> **PROBLEM DESCRIPTION**
Look through the material below and return every line that contains "induction".

> **INPUT MATERIAL**
(** C37. How the bytes of a response are cut into chunks makes no difference. If no chunk ends within
    a character, the decoder ends, and the values it yields are those of the frames of the whole
    text, in order, up to the frame that says it is over; the frames are what lies between two
    line feeds that follow each other, and joined they are the text.  Errors of the transport
    are passed on, in order, if no frame says that the stream is over. *)
Theorem decoding_ignores_chunks input :
  Forall (λ b, valid_utf8 b = true) (oks input) →
  let text := str_concat (oks input) in
  let frames := split_frames text in
  (str_join delimiter frames = text ∧ Forall (λ f, contains delimiter f = false) frames) ∧
  ∃ l, (∀ l', yields decode_sse_next (input, "") l' ↔ l' = l) ∧
       oks l = frame_values frames ∧
       (says_done frames = false → errs l = Perr.StreamError <$> errs input).
Proof.
  intros Hv text frames. split; [split; [apply join_frames|apply frames_without_delimiter]|].
  destruct (decoder_reads input "") as (l&Hl&Hoks&Herrs). exists l.
  unfold text_of in *. rewrite lossy_valid_list in Hoks, Herrs by done.
  split; [|done]. intros l'. split; [intros Hy; by eapply yields_det|by intros ->].
Qed.
End decoder.

(** ** Examples *)

(** A response in three chunks, the second of which ends between the line feeds. *)
Definition sample_response : list (result string string) :=
  [Ok ("data: {" +:+ quote +:+ "a" +:+ quote); Err "reset"; Ok (":1}" +:+ nl); Ok (nl +:+ "data: [DONE]" +:+ nl +:+ nl)].

Lemma decoding_ignores_chunks_witness :
  let frames := split_frames (str_concat (oks sample_response)) in
  @frame_values sample_libraries frames = [sample_value] ∧
  ∃ l, yields (@decode_sse_next sample_libraries) (sample_response, "") l ∧ oks l = [sample_value].
Proof.
  assert (@frame_values sample_libraries (split_frames (str_concat (oks sample_response))) = [sample_value]) as E
    by (vm_compute; reflexivity).
  split; [exact E|].
  assert (Forall (λ b, valid_utf8 b = true) (oks sample_response)) as Hv
    by (repeat constructor; vm_compute; reflexivity).
  destruct (@decoding_ignores_chunks sample_libraries sample_response Hv) as (_&l&Hl&Ho&_).
  exists l. split; [by apply Hl|]. by rewrite Ho.
Defined.

(** A character that two chunks share is lost: each part is replaced on its own. *)
Example shared_character_is_replaced :
  let e_acute := str_of_bytes [195; 169]%N in
  valid_utf8 e_acute = true ∧
  text_of [Ok (str_take 1 e_acute); Ok (str_drop 1 e_acute)] = replacement_character +:+ replacement_character.
Proof. vm_compute. done. Qed.

(** Lines that end with a carriage return and a line feed make no frames: of two events only the last
    is read, when the stream ends. *)
Example crlf_events_are_lost :
  let event := "data: " +:+ sample_text +:+ cr +:+ nl +:+ cr +:+ nl in
  @frame_values sample_libraries (split_frames (event +:+ event)) = [sample_value].
Proof. vm_compute. reflexivity. Qed.
(* ===== verification/Guards.v ===== *)
(** * Guards against a child that says or fails too much

    [agendao-tool-core/src/bounded_output.rs]: the pipes of a child are read to their ends, and of
    what they say together no more than a limit is kept.  Which pipe is read next, and how much of it,
    is up to the child and the runtime: the list of reads.

    [agendao-plugin/src/circuit_breaker.rs]: after as many failures as the threshold within a
    minute, calls of a plugin are held off for a while.  Instants and durations are numbers of
    nanoseconds; instants do not go backwards. *)

From Stdlib Require Import NArith Lia.
From S2P Require Import Prelude.
From stdpp Require Import options.

(** ** The output that is kept *)

Definition MAX_CAPTURED_OUTPUT_BYTES : N := 50 * 1024.
Definition MAX_CAPTURED_STREAM_BYTES : N := 50 * 1024.

(** [len()] *)
Definition len (s : string) : N := N.of_nat (String.length s).

Record BoundedOutput := {
  bo_stdout : string;
  bo_stderr : string;
  bo_stdout_truncated : bool;
  bo_stderr_truncated : bool;
}.

(** [BoundedOutput::default()] *)
Definition bounded_default : BoundedOutput := {|
  bo_stdout := ""; bo_stderr := ""; bo_stdout_truncated := false; bo_stderr_truncated := false |}.

(** [BoundedOutput::truncated] *)
Definition bounded_truncated (b : BoundedOutput) : bool := bo_stdout_truncated b || bo_stderr_truncated b.

(** [append_bounded]: the target and its flag *)
Definition append_bounded (target : string) (truncated : bool) (bytes : string) (other_len : N)
    : string * bool :=
  let stream_remaining := (MAX_CAPTURED_STREAM_BYTES - len target)%N in
  let total_remaining := (MAX_CAPTURED_OUTPUT_BYTES - (len target + other_len))%N in
  let retain := N.min (N.min (len bytes) stream_remaining) total_remaining in
  (target +:+ str_take (N.to_nat retain) bytes,
   if bool_decide (retain ≠ len bytes) then true else truncated).

(** [append_stdout] and [append_stderr] *)
Definition append_stdout (bytes : string) (b : BoundedOutput) : BoundedOutput :=
  let '(out, truncated) := append_bounded (bo_stdout b) (bo_stdout_truncated b) bytes (len (bo_stderr b)) in
  {| bo_stdout := out; bo_stderr := bo_stderr b;
     bo_stdout_truncated := truncated; bo_stderr_truncated := bo_stderr_truncated b |}.
Definition append_stderr (bytes : string) (b : BoundedOutput) : BoundedOutput :=
  let '(err, truncated) := append_bounded (bo_stderr b) (bo_stderr_truncated b) bytes (len (bo_stdout b)) in
  {| bo_stdout := bo_stdout b; bo_stderr := err;
     bo_stdout_truncated := bo_stdout_truncated b; bo_stderr_truncated := truncated |}.

Inductive pipe := Stdout | Stderr.

Section drain.
Context {E : Type}.

(** [drain_piped_output]: a read of no bytes is the end of a pipe, and a pipe that has ended is not read
    again; [None] while a read is awaited. *)
Fixpoint drain_piped_output (reads : list (pipe * result E string)) (output : BoundedOutput)
    (stdout_open stderr_open : bool) : option (result E BoundedOutput) :=
  if negb (stdout_open || stderr_open) then Some (Ok output)
  else match reads with
       | [] => None
       | (Stdout, r) :: reads =>
           if stdout_open then
             match r with
             | Err e => Some (Err e)
             | Ok EmptyString => drain_piped_output reads output false stderr_open
             | Ok bytes => drain_piped_output reads (append_stdout bytes output) stdout_open stderr_open
             end
           else drain_piped_output reads output stdout_open stderr_open
       | (Stderr, r) :: reads =>
           if stderr_open then
             match r with
             | Err e => Some (Err e)
             | Ok EmptyString => drain_piped_output reads output stdout_open false
             | Ok bytes => drain_piped_output reads (append_stderr bytes output) stdout_open stderr_open
             end
           else drain_piped_output reads output stdout_open stderr_open
       end.

(** All a pipe says until it ends. *)
Fixpoint said (p : pipe) (reads : list (pipe * result E string)) : string :=
  match reads with
  | [] => ""
  | (Stdout, Ok bytes) :: reads =>
      match p with
      | Stdout => if bool_decide (bytes = "") then "" else bytes +:+ said p reads
      | Stderr => said p reads
      end
  | (Stderr, Ok bytes) :: reads =>
      match p with
      | Stderr => if bool_decide (bytes = "") then "" else bytes +:+ said p reads
      | Stdout => said p reads
      end
  | (_, Err _) :: reads => said p reads
  end.

(** What is kept of [out] and [err]: a beginning of each, as much as the limit allows, and flags that
    say what is missing. *)
Definition keeps (b : BoundedOutput) (out err : string) : Prop :=
  starts_with (bo_stdout b) out = true ∧ starts_with (bo_stderr b) err = true ∧
  (len (bo_stdout b) + len (bo_stderr b) = N.min MAX_CAPTURED_OUTPUT_BYTES (len out + len err))%N ∧
  (bo_stdout_truncated b = true ↔ bo_stdout b ≠ out) ∧
  (bo_stderr_truncated b = true ↔ bo_stderr b ≠ err).

Lemma len_app a b : len (a +:+ b) = (len a + len b)%N.
Proof. unfold len. rewrite str_length_app. lia. Qed.

Lemma len_prefix a b : starts_with a b = true → (len a ≤ len b)%N ∧ (len a = len b → a = b).
Proof.
  intros [t ->]%starts_with_true. rewrite len_app. split; [lia|]. intros H.
  assert (len t = 0%N) as Ht by lia. destruct t; [by rewrite str_app_nil_r|done].
Qed.

Lemma str_take_length n s : n ≤ String.length s → String.length (str_take n s) = n.
Proof.
  revert s. induction n as [|n IH]; intros [|c s]; simpl; try done; try lia. intros. f_equal. apply IH. lia.
Qed.
Lemma str_take_all s : str_take (String.length s) s = s.
Proof. induction s as [|c s IH]; simpl; [done|by f_equal]. Qed.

> **SOLUTION TO THE PROBLEM**
  revert s. induction n as [|n IH]; intros [|c s]; simpl; try done; try lia. intros. f_equal. apply IH. lia.
Proof. induction s as [|c s IH]; simpl; [done|by f_equal]. Qed.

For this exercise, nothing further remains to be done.